During his opening statement for a hearing to kick off the reauthorization of the COMPETES Act, Rockefeller noted that federal investments have led to major breakthroughs that would not have been part of our lives otherwise. If Congress continues down the path of limiting investments, he noted, we have no idea what breakthroughs this country would lose out on.
“Without these investments, we won’t have the next biotechnology, we won’t have the next GPS, we won’t have the next Internet. What we will have is a stagnant economy,” Rockefeller said. “The question is do we have the guts and the political will to do what we need to do?”
The COMPETES Act intends to increase U.S. competitiveness and innovation through federal science, research and Science, Technology, Engineering and Manufacturing (STEM) education investments. Rockefeller implored his colleagues to support increasing these critical investments by reauthorizing the COMPETES Act. COMPETES was first passed in 2007 and reauthorized in 2010, with strong bipartisan support both times. Today’s hearing is the first in a series set to examine federal investments in STEM education, research and development, and innovation programs.
Rockefeller pointed out the federal government is responsible for 31 percent of the nation’s R&D investments, but funding is falling due to the across the board budget cuts known as the sequester along with other fights in Congress over funding levels. The recent government shutdown was further stress on the economic recovery and halted progress on many critically important scientific programs being conducted at federal government departments and agencies.
“If we’re going to continue to lead and compete, we have to protect our lead in science and research,” Rockefeller added.
One of the witnesses at today’s hearing, Dr. Maria Klawe who is the President of Harvey Mudd College in California, told the Committee that the congressional budget cuts are having real impacts on U.S. innovation and hindering the abilities of the nation’s next generation of researchers.
“Watching what happened at [the National Science Foundation] due to sequestration, it’s clear that we’re not only limiting our ability to innovate, we’re limiting our ability to recruit young students to STEM fields,” said Klawe.
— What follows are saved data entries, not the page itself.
(** From positive counts that sum to [2N] the loop has a run of any
    number of generations. *)
Lemma simulate_run (N : Z) (u : Q) :
  (0 < N)%Z -> 0 <= u -> u <= 1 ->
  forall (n_g : nat) (allele_n : list Z),
    Forall (fun c => (0 < c)%Z) allele_n ->
    Zsum allele_n = (2 * N)%Z ->
    exists tr res, yields (simulate n_g N u allele_n) tr res.
Proof.
  intros HN Hu0 Hu1. induction n_g as [|n_g IH]; intros allele_n Hpos Hsum;
    cbn [simulate].
  - exists [], ([], allele_n). constructor.
  - destruct (tick_run N u allele_n HN Hu0 Hu1 Hpos Hsum)
      as (tr1 & new & Htick).
    destruct (tick_total N u allele_n tr1 new Htick) as [Hsum' Hpos'].
    destruct (IH new Hpos' Hsum') as (tr2 & rest & Hrest).
    eexists. eexists.
    eapply yields_bind; [exact Htick|].
    eapply yields_bind; [exact Hrest|]. apply yields_ret.
Qed.

End InfiniteAllelesFacts.

(** ** The model on the notebooks' numbers *)

Module Runs.
Import Sweep.

(** First tick of the notebook's sweep at [r = 0]: the frequency of the
    beneficial allele goes from [1/2000] to [1.01/2000.01]. *)
Example notebook_first_tick :
  exists st',
    tick (sweep_fitness (1 # 100)) 0 notebook_state = Value st' /\
    p_1B st' == 101 # 200001 /\
    genotype_sum st' == 1.
Proof.
  eexists. split; [reflexivity|]. split; vm_compute; reflexivity.
Qed.

(** A short sweep: with [s = 1], [r = 0] and [p_end = 1/2] the loop started
    at [p_1B = 1/4] is still running after one tick and ends after two,
    at [p_1B = 4/7]. *)
Example short_sweep :
  while_loop 1 (sweep_fitness 1) 0 (1 # 2)
    (init_state (1 # 2) (1 # 4) (1 # 4) 0) = None /\
  exists st',
    while_loop 2 (sweep_fitness 1) 0 (1 # 2)
      (init_state (1 # 2) (1 # 4) (1 # 4) 0) = Some (Value st') /\
    p_1B st' == 4 # 7 /\ p_2A st' == 6 # 7.
Proof.
  split; [vm_compute; reflexivity|].
  eexists. split; [vm_compute; reflexivity|].
  split; vm_compute; reflexivity.
Qed.

(** Ten alleles of twenty copies each have homozygosity [1/10]. *)
Example homozygosity_ten_alleles :
  exists h,
    InfiniteAlleles.get_h (repeat 20%Z 10) = Value h /\
    h == 1 # 10.
Proof.
  eexists. split; [vm_compute; reflexivity|]. vm_compute; reflexivity.
Qed.

(** The first selection probability of the drift notebook:
    [1.01 / 100.01]. *)
Example notebook_p_A :
  exists p, Drift.p_A 100 (1 # 100) 1 = Value p /\ p == 101 # 10001.
Proof.
  eexists. split; [vm_compute; reflexivity|]. vm_compute; reflexivity.
Qed.

End Runs.

(** * The cells in binary64 *)

Module Binary64Facts.
Import Binary64.
Local Open Scope float_scope.

Lemma while_loop_S (fuel : nat) (w : fitness) (r p_end : float) (st : state) :
  while_loop (S fuel) w r p_end st =
  if p_1B st <? p_end then while_loop fuel w r p_end (tick w r st)
  else Some st.
Proof. reflexivity. Qed.

Lemma while_loop_O (w : fitness) (r p_end : float) (st : state) :
  while_loop O w r p_end st = if p_1B st <? p_end then None else Some st.
Proof. reflexivity. Qed.

Lemma literals :
  notebook_s = 0x1.47ae147ae147bp-7 /\
  notebook_p_end = 0x1.ff7ced916872bp-1 /\
  tenth = 0x1.999999999999ap-4 /\
  tiny = 0x1.70ef54646d497p-57.
Proof. repeat split; vm_compute; reflexivity. Qed.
The American Society for Biochemistry and Molecular Biology surveyed scientists recently and found that 53 percent of respondents have already turned away promising researchers due to a lack of funding, and 18 percent are considering moving their research outside of the U.S. Klawe also highlighted the historic lack of young women entering science, technology, engineering, and mathematics fields and steps her college is taking to close the gap.
Dr. Kelvin Droegemeier, the Vice Chairman of the National Science Board and Vice President for Research and Professor of Meteorology at the University of Oklahoma, said that the matter of federal funding for science and research comes down to keeping the U.S. successful on a global scale.
“We know how to be competitive in this nation. In order for this nation to be globally competitive we have to be effective in basic research. Basic research allows us to control our destiny,” Droegemeier said.
Another witness, Dr. Saul Perlmutter, has intimate experience with the ways basic research leads to life-changing discoveries. He is the Professor of Physics at the University of California, Berkeley, and won the 2011 Nobel Prize in physics for research that was primarily funded by the federal government. During his testimony, Perlmutter credited federal grants with his successful career.
“Collaborations with universities, industry and other national laboratories have been a constant and critical part of my research career. In other words, it may not take a village, but it does take an ecosystem to advance scientific and innovation progress,” Perlmutter said.